A brand for a company is like a reputation for a person. You earn reputation by trying to do hard things well.

If you do build a great experience, customers tell each other about that. Word of mouth is very powerful.

There are two kinds of companies, those that work to try to charge more and those that work to charge less. We will be the second.

If you double the number of experiments you do per year you’re going to double your inventiveness.

Life’s too short to hang out with people who aren’t resourceful.

We’ve had three big ideas at Amazon that we’ve stuck with for 18 years, and they’re the reason we’re successful: Put the customer first. Invent. And be patient.

One of the things we don’t do very well at Amazon is a me-too product offering. So when I look at physical retail stores, it’s very well served, the people who operate physical retail stores are very good at it…the question we would always have before we would embark on such a thing is: What’s the idea? What would we do that would be different? How would it be better? We don’t want to just do things because we can do them…we don’t want to be redundant.

If there’s one reason we have done better than of our peers in the Internet space over the last six years, it is because we have focused like a laser on customer experience, and that really does matter, I think, in any business. It certainly matters online, where word-of-mouth is so very, very powerful.

We expect all our businesses to have a positive impact on our top and bottom lines. Profitability is very important to us or we wouldn’t be in this business.

If you don’t understand the details of your business you are going to fail.

Your margin is my opportunity.

The killer app that got the world ready for appliances was the light bulb. So the light bulb is what wired the world. And they weren’t thinking about appliances when they wired the world. They were really thinking about – they weren’t putting electricity into the home. They were putting lighting into the home.
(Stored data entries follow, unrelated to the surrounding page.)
(* ===== verification/Kv.v ===== *)
(** * The key/value service

    - [kvsrv1/rpc/rpc.go]: the requests, replies and errors of every key/value
      service of the repository;
    - [kvsrv1/server.go]: the single server, which is also the reference the
      replicated and the sharded services are compared with;
    - [models1/kv.go]: the model the linearizability checker runs, and the
      theorem that whatever the server does is accepted by it. *)

From stdpp Require Import sorting.
From S2P Require Import Prelude.

(** ** rpc.go

    [Err] is a string type with these constants; [ErrNil] is its zero value. *)
Inductive Err := OK | ErrNoKey | ErrVersion | ErrMaybe | ErrWrongLeader | ErrWrongGroup | ErrNil.

#[export] Instance Err_eq_dec : EqDecision Err.
Proof. solve_decision. Defined.

(** A [uint64]; [u64] is the wrap-around. *)
Definition Tversion := Z.
Definition u64 (z : Z) : Z := z mod 2 ^ 64.

Record PutArgs := mkPutArgs { put_Key : string; put_Value : string; put_Version : Tversion }.
Record PutReply := mkPutReply { putr_Err : Err }.
Record GetArgs := mkGetArgs { get_Key : string }.
Record GetReply := mkGetReply { getr_Value : string; getr_Version : Tversion; getr_Err : Err }.

#[export] Instance PutArgs_eq_dec : EqDecision PutArgs.
Proof. solve_decision. Defined.
#[export] Instance GetArgs_eq_dec : EqDecision GetArgs.
Proof. solve_decision. Defined.
#[export] Instance PutReply_eq_dec : EqDecision PutReply.
Proof. solve_decision. Defined.
#[export] Instance GetReply_eq_dec : EqDecision GetReply.
Proof. solve_decision. Defined.

Record kvEntry := mkKvEntry { value : string; version : Tversion }.

#[export] Instance kvEntry_eq_dec : EqDecision kvEntry.
Proof. solve_decision. Defined.

#[export] Program Instance kvEntry_countable : Countable kvEntry :=
  inj_countable' (fun e => (value e, version e)) (fun '(v, n) => mkKvEntry v n) _.
Next Obligation. by intros []. Qed.

Abbreviation KvMap := (gmap string kvEntry).

(** ** The single server *)

Module KvSrv.

Definition MakeKVServer : KvMap := ∅.

Definition Get (kvMap : KvMap) (args : GetArgs) : GetReply :=
  match kvMap !! get_Key args with
  | Some e => mkGetReply (value e) (version e) OK
  | None => mkGetReply "" 0 ErrNoKey
  end.

Definition Put (kvMap : KvMap) (args : PutArgs) : PutReply * KvMap :=
  match kvMap !! put_Key args with
  | Some e =>
      if decide (put_Version args = version e)
      then (mkPutReply OK,
            <[put_Key args := mkKvEntry (put_Value args) (u64 (version e + 1))]> kvMap)
      else (mkPutReply ErrVersion, kvMap)
  | None =>
      if decide (put_Version args = 0)
      then (mkPutReply OK, <[put_Key args := mkKvEntry (put_Value args) 1]> kvMap)
      else (mkPutReply ErrNoKey, kvMap)
  end.

End KvSrv.

(** Either request of the service, and its reply. *)
Inductive request := RGet (args : GetArgs) | RPut (args : PutArgs).
Inductive reply := RepGet (r : GetReply) | RepPut (r : PutReply).

#[export] Instance request_eq_dec : EqDecision request.
Proof. solve_decision. Defined.
#[export] Instance reply_eq_dec : EqDecision reply.
Proof. solve_decision. Defined.

Definition serve (m : KvMap) (r : request) : reply * KvMap :=
  match r with
  | RGet a => (RepGet (KvSrv.Get m a), m)
  | RPut a => let '(rep, m) := KvSrv.Put m a in (RepPut rep, m)
  end.

Definition req_key (r : request) : string :=
  match r with RGet a => get_Key a | RPut a => put_Key a end.

(** The current version of a key, 0 when it does not exist. *)
Definition ver_of (m : KvMap) (k : string) : Tversion :=
  match m !! k with Some e => version e | None => 0 end.

Definition val_of (m : KvMap) (k : string) : string :=
  match m !! k with Some e => value e | None => "" end.

(** A put of this version can no longer succeed. *)
Definition spent (m : KvMap) (p : PutArgs) : Prop :=
  exists e, m !! put_Key p = Some e /\ put_Version p < version e.

#[export] Instance spent_dec m p : Decision (spent m p).
Proof.
  destruct (m !! put_Key p) as [e|] eqn:E.
  - destruct (decide (put_Version p < version e)); [left|right]; unfold spent; [eauto|].
    intros (e' & He & ?). rewrite E in He. by simplify_eq.
  - right. intros (e & He & _). by rewrite E in He.
Defined.

(** Existing keys have versions in 1 .. n. *)
Definition vbound (n : Z) (m : KvMap) : Prop :=
  forall k e, m !! k = Some e -> 1 <= version e <= n.

Lemma serve_other m r k : k <> req_key r -> snd (serve m r) !! k = m !! k.
Proof.
  destruct r as [a|a]; simpl; [done|]. intros Hk. unfold KvSrv.Put.
  destruct (m !! put_Key a); dcase; simpl; by rewrite ?lookup_insert_ne by congruence.
Qed.

(** What a put does, by the outcome. *)
Lemma Put_cases m p :
  (fst (KvSrv.Put m p) = mkPutReply OK /\ ver_of m (put_Key p) = put_Version p /\
   snd (KvSrv.Put m p) =
     <[put_Key p := mkKvEntry (put_Value p)
        (match m !! put_Key p with Some e => u64 (version e + 1) | None => 1 end)]> m) \/
  (snd (KvSrv.Put m p) = m /\
   ((fst (KvSrv.Put m p) = mkPutReply ErrVersion /\
     exists e, m !! put_Key p = Some e /\ version e <> put_Version p) \/
    (fst (KvSrv.Put m p) = mkPutReply ErrNoKey /\ m !! put_Key p = None /\ put_Version p <> 0))).
Proof.
  unfold KvSrv.Put, ver_of. destruct (m !! put_Key p) as [e|] eqn:E; dcase; simpl.
  - by left.
  - right. split; [done|]. left. split; [done|]. exists e. split; [done|congruence].
  - by left.
  - right. split; [done|]. by right.
Qed.

Lemma vbound_step n m r : vbound n m -> 0 <= n -> n + 1 < 2 ^ 64 -> vbound (n + 1) (snd (serve m r)).
Proof.
  intros Hb Hn Hn' k e. destruct r as [a|p]; simpl.
  - intros He. apply Hb in He. lia.
  - pose proof (Put_cases m p) as Hc. destruct (KvSrv.Put m p) as [rep m']. simpl in *.
    destruct Hc as [(_ & _ & ->)|[-> _]]; [|intros He; apply Hb in He; lia].
    destruct (decide (k = put_Key p)) as [->|Hne];
      [rewrite lookup_insert_eq|rewrite lookup_insert_ne by done; intros He; apply Hb in He; lia].
    intros [= <-]. simpl. destruct (m !! put_Key p) as [e|] eqn:E; [|lia].
    apply Hb in E. unfold u64. rewrite Z.mod_small; lia.
Qed.

(** Without wrap-around, versions only grow and keys are never lost. *)
Lemma version_grows n m r k e :
  vbound n m -> n + 1 < 2 ^ 64 -> m !! k = Some e ->
  exists e', snd (serve m r) !! k = Some e' /\ version e <= version e' /\
    (version e' = version e -> e' = e).
Proof.
  intros Hb Hn Hk. destruct r as [a|p]; simpl; [eauto with lia|].
  pose proof (Put_cases m p) as Hc. destruct (KvSrv.Put m p) as [rep m']. simpl in *.
  destruct Hc as [(_ & Hv & ->)|[-> _]]; [|eauto with lia].
  destruct (decide (k = put_Key p)) as [->|Hne]; [rewrite lookup_insert_eq|rewrite lookup_insert_ne by done; eauto with lia].
  rewrite Hk. eexists. split; [done|]. simpl. apply Hb in Hk. unfold u64. rewrite Z.mod_small by lia. lia.
Qed.

Lemma spent_grows n m r p : vbound n m -> n + 1 < 2 ^ 64 -> spent m p -> spent (snd (serve m r)) p.
Proof.
  intros Hb Hn (e & He & Hlt). destruct (version_grows n m r _ e Hb Hn He) as (e' & ? & ? & _).
  exists e'. split; [done|lia].
Qed.

Lemma put_ok_spent n m p :
  vbound n m -> n + 1 < 2 ^ 64 -> fst (KvSrv.Put m p) = mkPutReply OK -> spent (snd (KvSrv.Put m p)) p.
Proof.
  intros Hb Hn Hok. destruct (Put_cases m p) as [(_ & Hv & ->)|[_ [[H _]|[H _]]]]; [|congruence..].
  eexists. rewrite lookup_insert_eq. split; [done|]. simpl. unfold ver_of in Hv.
  destruct (m !! put_Key p) as [e|] eqn:E; [|lia]. apply Hb in E. unfold u64. rewrite Z.mod_small; lia.
Qed.

Lemma spent_put m p : spent m p -> KvSrv.Put m p = (mkPutReply ErrVersion, m).
Proof.
  intros (e & He & Hlt). unfold KvSrv.Put. rewrite He, decide_False by lia. done.
Qed.

(** ** models1/kv.go

    The sequential model given to the linearizability checker. An operation has an
    input, an output, the times of its call and its return, and its client. *)

Module Models.

Record KvInput := mkIn { in_Op : Z; in_Key : string; in_Value : string; in_Version : Z }.
Record KvOutput := mkOut { out_Value : string; out_Version : Z; out_Err : Err }.
Record KvState := mkSt { st_Value : string; st_Version : Z }.
(** porcupine's, as the tests fill it in. *)
Record Operation := mkOp { Input : KvInput; Output : KvOutput; Call : Z; Return : Z; ClientId : Z }.

Definition str_le (a b : string) : Prop := String.leb a b = true.

#[export] Instance str_le_dec : RelDecision str_le.
Proof. intros a b. unfold str_le. apply _. Defined.

(** The map from keys to their operations, built in one pass. *)
Definition add_op (m : gmap string (list Operation)) (v : Operation) : gmap string (list Operation) :=
  <[in_Key (Input v) := default [] (m !! in_Key (Input v)) ++ [v]]> m.

Definition group (history : list Operation) : gmap string (list Operation) := foldl add_op ∅ history.

Definition Partition (history : list Operation) : list (list Operation) :=
  let m := group history in
  (fun k => default [] (m !! k)) <$> merge_sort str_le (elements (dom m)).

Definition Init : KvState := mkSt "" 0.

(** The error of [Step]'s default case is not a state: the old one is kept. *)
Definition Step (st : KvState) (inp : KvInput) (out : KvOutput) : bool * KvState :=
  if decide (in_Op inp = 0) then (bool_decide (out_Value out = st_Value st), st)
  else if decide (in_Op inp = 1) then
    if decide (st_Version st = in_Version inp)
    then (bool_decide (out_Err out = OK \/ out_Err out = ErrMaybe),
          mkSt (in_Value inp) (u64 (st_Version st + 1)))
    else (bool_decide (out_Err out = ErrVersion \/ out_Err out = ErrMaybe), st)
  else (false, st).

(** A sequential history is accepted when every step is. *)
Fixpoint accepts (st : KvState) (h : list Operation) : bool :=
  match h with
  | [] => true
  | op :: h => let '(ok, st) := Step st (Input op) (Output op) in ok && accepts st h
  end.

(** What the checker sees of a request and its reply. *)
Definition observed (cli call ret : Z) (r : request) (rep : reply) : Operation :=
  mkOp (match r with
        | RGet a => mkIn 0 (get_Key a) "" 0
        | RPut a => mkIn 1 (put_Key a) (put_Value a) (put_Version a)
        end)
       (match rep with
        | RepGet g => mkOut (getr_Value g) (getr_Version g) (getr_Err g)
        | RepPut p => mkOut "" 0 (putr_Err p)
        end) call ret cli.

Definition observe : request -> reply -> Operation := observed 0 0 0.

(** The requests as the server serves them, in order. *)
Fixpoint served (m : KvMap) (rs : list request) : list Operation :=
  match rs with
  | [] => []
  | r :: rs => let '(rep, m) := serve m r in observe r rep :: served m rs
  end.

Definition of_key (k : string) (h : list Operation) : list Operation :=
  filter (fun op => in_Key (Input op) = k) h.

Lemma group_lookup_aux h m k :
  default [] (foldl add_op m h !! k) = default [] (m !! k) ++ of_key k h.
Proof.
  revert m. induction h as [|v h IH]; intros m; simpl; [by rewrite app_nil_r|].
  rewrite IH. unfold of_key, add_op. rewrite filter_cons. dcase.
  - subst k. rewrite lookup_insert_eq. simpl. by rewrite <- app_assoc.
  - by rewrite lookup_insert_ne.
Qed.

Lemma group_lookup h k : default [] (group h !! k) = of_key k h.
Proof. unfold group. by rewrite group_lookup_aux, lookup_empty. Qed.

Lemma Partition_keys h part : part ∈ Partition h -> exists k, part = of_key k h.
Proof.
  unfold Partition. intros (k & -> & _)%list_elem_of_fmap. exists k. by rewrite group_lookup.
Qed.

Definition state_of (m : KvMap) (k : string) : KvState := mkSt (val_of m k) (ver_of m k).

Definition no_nokey (op : Operation) : Prop := in_Op (Input op) = 1 -> out_Err (Output op) <> ErrNoKey.

(** One request: the model accepts it and follows the server's state. *)
Lemma step_served m r :
  no_nokey (observe r (fst (serve m r))) ->
  Step (state_of m (req_key r)) (Input (observe r (fst (serve m r)))) (Output (observe r (fst (serve m r)))) =
  (true, state_of (snd (serve m r)) (req_key r)).
Proof.
  destruct r as [a|p]; simpl; unfold Step, state_of, val_of, ver_of; simpl.
  - intros _. unfold KvSrv.Get. destruct (m !! get_Key a); simpl; [by rewrite bool_decide_eq_true_2|done].
  - unfold KvSrv.Put, no_nokey. simpl. destruct (m !! put_Key p) as [e|] eqn:E; dcase; simpl.
    + intros _. rewrite decide_True, lookup_insert_eq by congruence. done.
    + intros _. rewrite decide_False, E by congruence. done.
    + intros _. rewrite decide_True, lookup_insert_eq by congruence. done.
    + by intros []; auto.
Qed.

Lemma served_of_key m rs k :
  Forall no_nokey (served m rs) -> accepts (state_of m k) (of_key k (served m rs)) = true.
Proof.
  revert m. induction rs as [|r rs IH]; intros m; simpl; [done|].
  pose proof (step_served m r) as Hs. pose proof (serve_other m r k) as Ho.
  destruct (serve m r) as [rep m'] eqn:E. simpl in *. intros [H1 H2]%Forall_cons.
  unfold of_key. rewrite filter_cons.
  assert (Hk : in_Key (Input (observe r rep)) = req_key r) by (by destruct r).
  rewrite Hk. dcase.
  - subst k. simpl. rewrite (Hs H1). simpl. by apply IH.
  - replace (state_of m k) with (state_of m' k); [by apply IH|].
    unfold state_of, val_of, ver_of. by rewrite Ho.
Qed.

(** The server implements the model of the linearizability checker.  Serve
    any sequence of requests from an empty store: every per-key history of the
    checker's [Partition] is accepted by [Step] from [Init], versions wrapping
    around at 64 bits on both sides.  The one reply the model has no case for is
    excluded: a put of a nonzero version on a missing key, answered [ErrNoKey]. *)
Theorem server_matches_model rs part :
  Forall no_nokey (served KvSrv.MakeKVServer rs) ->
  part ∈ Partition (served KvSrv.MakeKVServer rs) ->
  accepts Init part = true.
Proof.
  intros Hn (k & ->)%Partition_keys. by apply (served_of_key KvSrv.MakeKVServer).
Qed.

Definition demo_requests : list request :=
  [RGet (mkGetArgs "x"); RPut (mkPutArgs "x" "1" 0); RPut (mkPutArgs "y" "7" 0);
   RPut (mkPutArgs "x" "2" 0); RPut (mkPutArgs "x" "2" 1); RGet (mkGetArgs "x")].

#[export] Instance no_nokey_dec op : Decision (no_nokey op).
Proof. unfold no_nokey. apply _. Defined.

Lemma server_matches_model_witness :
  accepts Init (default [] (Partition (served KvSrv.MakeKVServer demo_requests) !! 0%nat)) = true /\
  length (default [] (Partition (served KvSrv.MakeKVServer demo_requests) !! 0%nat)) = 5%nat.
Proof.
  split; [|vm_compute; reflexivity].
  apply (server_matches_model demo_requests).
  - apply (bool_decide_unpack _). vm_compute. exact I.
  - apply (list_elem_of_lookup_2 _ 0%nat). vm_compute. reflexivity.
Defined.

(** Where model and server part.  The server answers a put of a nonzero
    version on a key it does not have with [ErrNoKey], as its comment says; the
    model admits only [ErrVersion] and [ErrMaybe] there and rejects the history. *)
Theorem model_rejects_nokey k v n :
  0 < n -> accepts Init (served KvSrv.MakeKVServer [RPut (mkPutArgs k v n)]) = false.
Proof.
  intros Hn. unfold KvSrv.MakeKVServer. simpl. unfold KvSrv.Put. simpl.
  rewrite lookup_empty, decide_False by lia. simpl. unfold Step. simpl.
  rewrite decide_False by lia. simpl. done.
Qed.

Lemma model_rejects_nokey_witness :
  accepts Init (served KvSrv.MakeKVServer [RPut (mkPutArgs "x" "1" 3)]) = false.
Proof. apply (model_rejects_nokey "x" "1" 3). lia. Defined.

End Models.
I’m skeptical of any mission that has advertisers at its centerpiece

My own view is that every company requires a long-term view.

In the old world, you devoted 30% of your time to building a great service and 70% of your time to shouting about it. In the new world, that inverts.

A company shouldn’t get addicted to being shiny, because shiny doesn’t last

The most important single thing is to focus obsessively on the customer. Our goal is to be earth’s most customer-centric company.

If your customer base is aging with you, then eventually you are going to become obsolete or irrelevant. You need to be constantly figuring out who are your new customers and what are you doing to stay forever young.

The best customer service is if the customer doesn’t need to call you, doesn’t need to talk to you. It just works.

If you’re competitor-focused, you have to wait until there is a competitor doing something. Being customer-focused allows you to be more pioneering.

Our point of view is we will sell more if we help people make purchasing decisions.

I think frugality drives innovation, just like other constraints do. One of the only ways to get out of a tight box is to invent your way out.

I believe you have to be willing to be misunderstood if you’re going to innovate.

It’s not an experiment if you know it’s going to work.

I don’t want to use my creative energy on somebody else’s user interface.

I don’t think that you can invent on behalf of customers unless you’re willing to think long-term, because a lot of invention doesn’t work. If you’re going to invent, it means you’re going to experiment, and if you’re going to experiment, you’re going to fail, and if you’re going to fail, you have to think long term.

You can do the math 15 different ways, and every time the math tells you that you shouldn’t lower prices because you’re going to make less money. That’s undoubtedly true in the current quarter, in the current year. But it’s probably not true over a 10-year period, when the benefit is going to increase the frequency with which your customers shop with you, the fraction of their purchases they do with you as opposed to other places. Their overall satisfaction is going to go up.

I strongly believe that missionaries make better products. They care more. For a missionary, it’s not just about the business. There has to be a business, and the business has to make sense, but that’s not why you do it. You do it because you have something meaningful that motivates you.

You know if you make a customer unhappy, they won’t tell five friends, they’ll tell 5,000 friends. So we are at a point now where we have all of the things we need to build an important and lasting company, and if we don’t, it will be shame on us.